The input:
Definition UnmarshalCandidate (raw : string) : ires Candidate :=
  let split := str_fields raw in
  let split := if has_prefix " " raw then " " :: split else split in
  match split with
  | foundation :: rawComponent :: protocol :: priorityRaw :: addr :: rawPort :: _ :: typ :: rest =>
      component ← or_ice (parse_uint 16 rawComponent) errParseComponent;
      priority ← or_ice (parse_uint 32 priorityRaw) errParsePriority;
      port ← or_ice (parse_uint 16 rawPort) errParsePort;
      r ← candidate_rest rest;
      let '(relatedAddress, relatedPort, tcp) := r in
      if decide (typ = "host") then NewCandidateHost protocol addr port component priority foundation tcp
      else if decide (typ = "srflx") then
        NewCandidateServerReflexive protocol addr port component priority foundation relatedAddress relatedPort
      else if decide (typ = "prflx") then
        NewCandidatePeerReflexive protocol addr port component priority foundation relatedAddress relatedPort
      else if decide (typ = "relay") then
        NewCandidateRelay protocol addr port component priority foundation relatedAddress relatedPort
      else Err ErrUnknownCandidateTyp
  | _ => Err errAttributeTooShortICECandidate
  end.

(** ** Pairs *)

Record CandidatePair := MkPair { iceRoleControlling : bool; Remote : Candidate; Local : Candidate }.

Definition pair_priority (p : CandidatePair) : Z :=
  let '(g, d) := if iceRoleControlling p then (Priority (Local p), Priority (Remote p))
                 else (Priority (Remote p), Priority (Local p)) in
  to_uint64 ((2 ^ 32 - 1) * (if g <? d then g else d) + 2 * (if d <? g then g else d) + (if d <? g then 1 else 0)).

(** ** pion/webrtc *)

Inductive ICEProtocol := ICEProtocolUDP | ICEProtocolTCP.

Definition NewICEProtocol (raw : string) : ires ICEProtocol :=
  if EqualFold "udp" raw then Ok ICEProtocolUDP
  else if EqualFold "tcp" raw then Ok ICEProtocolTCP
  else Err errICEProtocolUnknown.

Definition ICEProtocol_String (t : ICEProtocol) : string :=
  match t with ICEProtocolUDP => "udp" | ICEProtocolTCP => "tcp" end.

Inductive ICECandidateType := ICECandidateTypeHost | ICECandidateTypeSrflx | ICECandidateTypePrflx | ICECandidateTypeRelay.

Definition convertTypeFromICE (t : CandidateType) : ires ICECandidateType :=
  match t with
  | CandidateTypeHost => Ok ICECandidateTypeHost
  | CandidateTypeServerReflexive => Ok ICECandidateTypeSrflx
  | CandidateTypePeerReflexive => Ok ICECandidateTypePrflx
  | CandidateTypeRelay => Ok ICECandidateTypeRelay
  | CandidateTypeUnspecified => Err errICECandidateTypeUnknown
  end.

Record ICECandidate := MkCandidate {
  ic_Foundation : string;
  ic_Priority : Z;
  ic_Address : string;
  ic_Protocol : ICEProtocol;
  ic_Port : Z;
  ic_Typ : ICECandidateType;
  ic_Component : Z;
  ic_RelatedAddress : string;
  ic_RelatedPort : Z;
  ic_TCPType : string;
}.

...

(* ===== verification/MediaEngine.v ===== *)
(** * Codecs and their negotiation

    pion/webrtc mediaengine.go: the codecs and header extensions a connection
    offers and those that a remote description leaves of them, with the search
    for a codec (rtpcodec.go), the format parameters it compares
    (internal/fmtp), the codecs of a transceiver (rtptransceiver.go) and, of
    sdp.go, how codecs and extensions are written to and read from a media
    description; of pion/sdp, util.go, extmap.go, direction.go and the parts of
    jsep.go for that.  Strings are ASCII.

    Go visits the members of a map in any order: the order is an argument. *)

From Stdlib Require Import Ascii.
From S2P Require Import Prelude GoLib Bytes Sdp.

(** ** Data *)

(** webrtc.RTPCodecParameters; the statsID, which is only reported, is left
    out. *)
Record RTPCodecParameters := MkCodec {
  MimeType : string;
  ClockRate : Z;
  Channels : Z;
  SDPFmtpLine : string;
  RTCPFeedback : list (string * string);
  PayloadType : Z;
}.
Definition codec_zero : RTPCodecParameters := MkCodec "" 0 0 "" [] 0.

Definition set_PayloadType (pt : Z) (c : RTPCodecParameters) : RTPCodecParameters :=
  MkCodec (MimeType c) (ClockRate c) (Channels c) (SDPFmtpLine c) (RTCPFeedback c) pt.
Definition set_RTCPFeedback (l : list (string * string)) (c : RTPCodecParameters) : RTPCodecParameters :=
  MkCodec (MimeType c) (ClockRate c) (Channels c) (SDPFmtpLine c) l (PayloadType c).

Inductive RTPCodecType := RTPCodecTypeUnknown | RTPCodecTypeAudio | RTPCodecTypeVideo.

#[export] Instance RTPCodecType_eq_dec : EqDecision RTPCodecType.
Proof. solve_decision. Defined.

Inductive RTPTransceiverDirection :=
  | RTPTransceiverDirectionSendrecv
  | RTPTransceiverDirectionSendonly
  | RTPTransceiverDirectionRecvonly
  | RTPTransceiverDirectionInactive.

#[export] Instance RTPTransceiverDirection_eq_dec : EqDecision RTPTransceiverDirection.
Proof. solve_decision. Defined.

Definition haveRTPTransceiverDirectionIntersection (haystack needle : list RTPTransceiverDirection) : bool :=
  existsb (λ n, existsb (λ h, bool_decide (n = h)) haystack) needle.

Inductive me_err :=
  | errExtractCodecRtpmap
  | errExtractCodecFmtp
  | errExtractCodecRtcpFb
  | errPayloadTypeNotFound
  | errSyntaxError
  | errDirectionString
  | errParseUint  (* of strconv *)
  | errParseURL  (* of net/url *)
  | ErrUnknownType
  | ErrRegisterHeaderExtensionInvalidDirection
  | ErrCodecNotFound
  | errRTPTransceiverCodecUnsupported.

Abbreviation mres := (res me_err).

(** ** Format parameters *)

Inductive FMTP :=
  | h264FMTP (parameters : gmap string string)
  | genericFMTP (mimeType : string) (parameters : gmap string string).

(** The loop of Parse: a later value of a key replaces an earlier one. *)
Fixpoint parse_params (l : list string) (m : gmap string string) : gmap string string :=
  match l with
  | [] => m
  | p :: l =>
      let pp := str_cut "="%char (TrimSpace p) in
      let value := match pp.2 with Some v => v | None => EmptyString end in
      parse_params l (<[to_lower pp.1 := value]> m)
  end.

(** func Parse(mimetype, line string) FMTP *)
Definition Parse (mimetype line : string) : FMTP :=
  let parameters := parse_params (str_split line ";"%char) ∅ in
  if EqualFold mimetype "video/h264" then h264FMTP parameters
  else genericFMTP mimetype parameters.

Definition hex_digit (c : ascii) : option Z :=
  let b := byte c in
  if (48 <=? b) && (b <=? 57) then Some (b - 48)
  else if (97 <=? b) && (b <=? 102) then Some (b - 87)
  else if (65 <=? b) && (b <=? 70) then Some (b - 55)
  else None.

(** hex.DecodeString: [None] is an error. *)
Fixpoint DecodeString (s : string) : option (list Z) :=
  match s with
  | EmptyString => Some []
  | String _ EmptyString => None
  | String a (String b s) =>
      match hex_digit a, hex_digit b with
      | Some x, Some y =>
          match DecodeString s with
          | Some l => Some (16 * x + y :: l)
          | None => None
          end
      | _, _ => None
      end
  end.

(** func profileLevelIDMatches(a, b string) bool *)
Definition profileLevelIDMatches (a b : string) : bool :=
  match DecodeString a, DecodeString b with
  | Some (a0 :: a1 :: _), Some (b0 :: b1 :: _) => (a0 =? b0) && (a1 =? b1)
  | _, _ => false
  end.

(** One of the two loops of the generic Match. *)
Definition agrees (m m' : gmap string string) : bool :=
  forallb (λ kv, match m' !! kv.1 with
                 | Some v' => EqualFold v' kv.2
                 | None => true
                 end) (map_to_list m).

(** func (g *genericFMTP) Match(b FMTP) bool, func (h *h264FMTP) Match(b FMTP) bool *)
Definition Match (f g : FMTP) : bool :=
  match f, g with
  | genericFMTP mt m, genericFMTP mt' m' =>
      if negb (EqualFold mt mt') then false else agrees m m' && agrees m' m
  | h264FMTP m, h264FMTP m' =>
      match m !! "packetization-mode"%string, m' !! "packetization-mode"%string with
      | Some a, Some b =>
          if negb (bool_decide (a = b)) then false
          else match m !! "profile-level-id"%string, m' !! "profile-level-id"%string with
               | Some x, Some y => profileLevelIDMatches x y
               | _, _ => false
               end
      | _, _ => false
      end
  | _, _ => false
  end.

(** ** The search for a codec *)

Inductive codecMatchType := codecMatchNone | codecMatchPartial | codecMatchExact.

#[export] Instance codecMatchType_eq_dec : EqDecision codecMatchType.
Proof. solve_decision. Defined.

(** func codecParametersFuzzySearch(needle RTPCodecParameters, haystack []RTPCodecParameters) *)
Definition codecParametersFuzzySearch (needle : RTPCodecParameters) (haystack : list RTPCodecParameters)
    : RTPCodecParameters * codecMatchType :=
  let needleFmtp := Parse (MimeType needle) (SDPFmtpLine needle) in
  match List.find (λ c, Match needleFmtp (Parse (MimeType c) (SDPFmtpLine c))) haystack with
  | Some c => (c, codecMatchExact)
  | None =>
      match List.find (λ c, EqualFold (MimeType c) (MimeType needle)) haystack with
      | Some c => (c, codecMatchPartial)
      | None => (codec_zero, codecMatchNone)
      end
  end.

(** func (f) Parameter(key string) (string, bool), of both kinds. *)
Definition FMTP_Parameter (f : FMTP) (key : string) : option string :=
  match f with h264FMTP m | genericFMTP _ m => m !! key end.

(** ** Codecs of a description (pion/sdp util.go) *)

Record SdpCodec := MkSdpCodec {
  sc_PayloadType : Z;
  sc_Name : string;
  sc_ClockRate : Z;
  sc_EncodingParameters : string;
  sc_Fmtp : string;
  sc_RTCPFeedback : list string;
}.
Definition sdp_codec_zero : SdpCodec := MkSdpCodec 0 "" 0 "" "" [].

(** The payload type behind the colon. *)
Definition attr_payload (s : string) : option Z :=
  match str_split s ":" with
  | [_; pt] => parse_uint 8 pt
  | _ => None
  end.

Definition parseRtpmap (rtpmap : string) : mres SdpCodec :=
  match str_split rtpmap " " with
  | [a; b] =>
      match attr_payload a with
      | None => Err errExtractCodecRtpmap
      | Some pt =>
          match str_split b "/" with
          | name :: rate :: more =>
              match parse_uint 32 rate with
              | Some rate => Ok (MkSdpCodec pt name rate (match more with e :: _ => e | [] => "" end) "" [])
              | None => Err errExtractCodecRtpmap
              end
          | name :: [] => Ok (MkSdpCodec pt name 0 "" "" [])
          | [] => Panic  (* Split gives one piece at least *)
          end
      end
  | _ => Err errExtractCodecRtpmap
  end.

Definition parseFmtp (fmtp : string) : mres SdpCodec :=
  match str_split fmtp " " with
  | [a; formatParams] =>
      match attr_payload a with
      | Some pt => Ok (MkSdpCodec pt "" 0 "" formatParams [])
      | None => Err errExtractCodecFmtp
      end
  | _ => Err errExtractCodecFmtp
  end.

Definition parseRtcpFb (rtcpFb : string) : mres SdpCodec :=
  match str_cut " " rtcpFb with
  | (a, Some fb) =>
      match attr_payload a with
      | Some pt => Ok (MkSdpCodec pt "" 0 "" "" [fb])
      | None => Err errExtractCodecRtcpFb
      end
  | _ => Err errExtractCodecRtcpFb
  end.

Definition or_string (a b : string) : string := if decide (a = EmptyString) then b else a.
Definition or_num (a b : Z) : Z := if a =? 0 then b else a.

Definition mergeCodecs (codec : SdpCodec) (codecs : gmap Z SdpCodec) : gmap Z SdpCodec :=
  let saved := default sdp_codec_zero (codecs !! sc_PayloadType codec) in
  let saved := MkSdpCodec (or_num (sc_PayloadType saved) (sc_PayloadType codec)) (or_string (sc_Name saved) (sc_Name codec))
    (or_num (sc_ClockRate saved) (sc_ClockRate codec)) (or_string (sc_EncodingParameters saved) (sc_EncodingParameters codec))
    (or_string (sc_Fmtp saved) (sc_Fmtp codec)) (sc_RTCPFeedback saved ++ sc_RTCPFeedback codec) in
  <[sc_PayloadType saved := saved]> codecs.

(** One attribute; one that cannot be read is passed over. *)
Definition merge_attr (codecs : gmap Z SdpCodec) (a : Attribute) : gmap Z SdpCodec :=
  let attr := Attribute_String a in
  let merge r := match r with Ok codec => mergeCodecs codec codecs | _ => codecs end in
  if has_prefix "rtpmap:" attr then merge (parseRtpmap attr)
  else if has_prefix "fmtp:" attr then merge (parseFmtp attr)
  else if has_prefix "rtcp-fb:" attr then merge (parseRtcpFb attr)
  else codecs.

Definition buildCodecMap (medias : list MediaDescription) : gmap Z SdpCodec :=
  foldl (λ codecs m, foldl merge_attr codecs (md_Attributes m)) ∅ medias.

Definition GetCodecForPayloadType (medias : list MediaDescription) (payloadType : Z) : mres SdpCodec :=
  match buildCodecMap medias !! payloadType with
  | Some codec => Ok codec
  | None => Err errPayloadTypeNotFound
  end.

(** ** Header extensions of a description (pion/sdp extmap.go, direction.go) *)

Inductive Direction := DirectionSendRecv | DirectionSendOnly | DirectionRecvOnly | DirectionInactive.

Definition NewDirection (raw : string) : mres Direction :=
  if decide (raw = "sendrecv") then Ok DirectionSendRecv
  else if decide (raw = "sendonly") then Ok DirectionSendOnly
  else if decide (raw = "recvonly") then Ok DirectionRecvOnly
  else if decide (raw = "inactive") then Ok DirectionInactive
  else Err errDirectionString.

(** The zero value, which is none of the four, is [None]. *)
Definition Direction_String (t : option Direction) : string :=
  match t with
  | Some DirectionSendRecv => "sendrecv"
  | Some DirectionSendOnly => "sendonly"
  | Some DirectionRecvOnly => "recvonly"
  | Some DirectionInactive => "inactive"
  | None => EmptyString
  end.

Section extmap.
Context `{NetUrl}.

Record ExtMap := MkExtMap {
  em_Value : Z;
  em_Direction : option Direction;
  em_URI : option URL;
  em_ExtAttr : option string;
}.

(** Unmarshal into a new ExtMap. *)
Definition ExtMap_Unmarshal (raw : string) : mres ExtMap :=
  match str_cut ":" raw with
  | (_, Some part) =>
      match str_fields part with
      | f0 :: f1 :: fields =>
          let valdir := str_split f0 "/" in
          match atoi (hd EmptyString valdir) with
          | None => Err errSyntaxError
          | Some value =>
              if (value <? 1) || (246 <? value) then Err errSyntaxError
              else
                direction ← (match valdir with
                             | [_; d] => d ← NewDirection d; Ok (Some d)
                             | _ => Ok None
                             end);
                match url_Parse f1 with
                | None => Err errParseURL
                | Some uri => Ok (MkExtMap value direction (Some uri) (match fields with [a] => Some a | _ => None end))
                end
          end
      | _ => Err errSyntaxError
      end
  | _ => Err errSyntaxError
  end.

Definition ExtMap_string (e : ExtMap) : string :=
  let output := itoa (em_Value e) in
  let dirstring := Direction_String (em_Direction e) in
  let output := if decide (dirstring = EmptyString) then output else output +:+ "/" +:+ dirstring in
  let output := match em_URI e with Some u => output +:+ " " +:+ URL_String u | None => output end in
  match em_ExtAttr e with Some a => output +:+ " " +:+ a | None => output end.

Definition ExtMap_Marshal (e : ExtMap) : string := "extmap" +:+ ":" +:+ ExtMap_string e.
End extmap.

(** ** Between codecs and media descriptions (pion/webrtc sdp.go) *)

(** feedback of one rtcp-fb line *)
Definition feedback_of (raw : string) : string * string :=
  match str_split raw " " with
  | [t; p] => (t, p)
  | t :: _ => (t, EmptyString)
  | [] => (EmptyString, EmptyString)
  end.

Exercise:
Transcribe, exactly and without additions, the lines of the records above, beginning with the line that contains "forallb (λ kv, match m' !! kv.1 with" and ending with the line that contains "genericFMTP mt' m' =>", both included.

Result for this task:
  forallb (λ kv, match m' !! kv.1 with
                 | Some v' => EqualFold v' kv.2
                 | None => true
                 end) (map_to_list m).

(** func (g *genericFMTP) Match(b FMTP) bool, func (h *h264FMTP) Match(b FMTP) bool *)
Definition Match (f g : FMTP) : bool :=
  match f, g with
  | genericFMTP mt m, genericFMTP mt' m' =>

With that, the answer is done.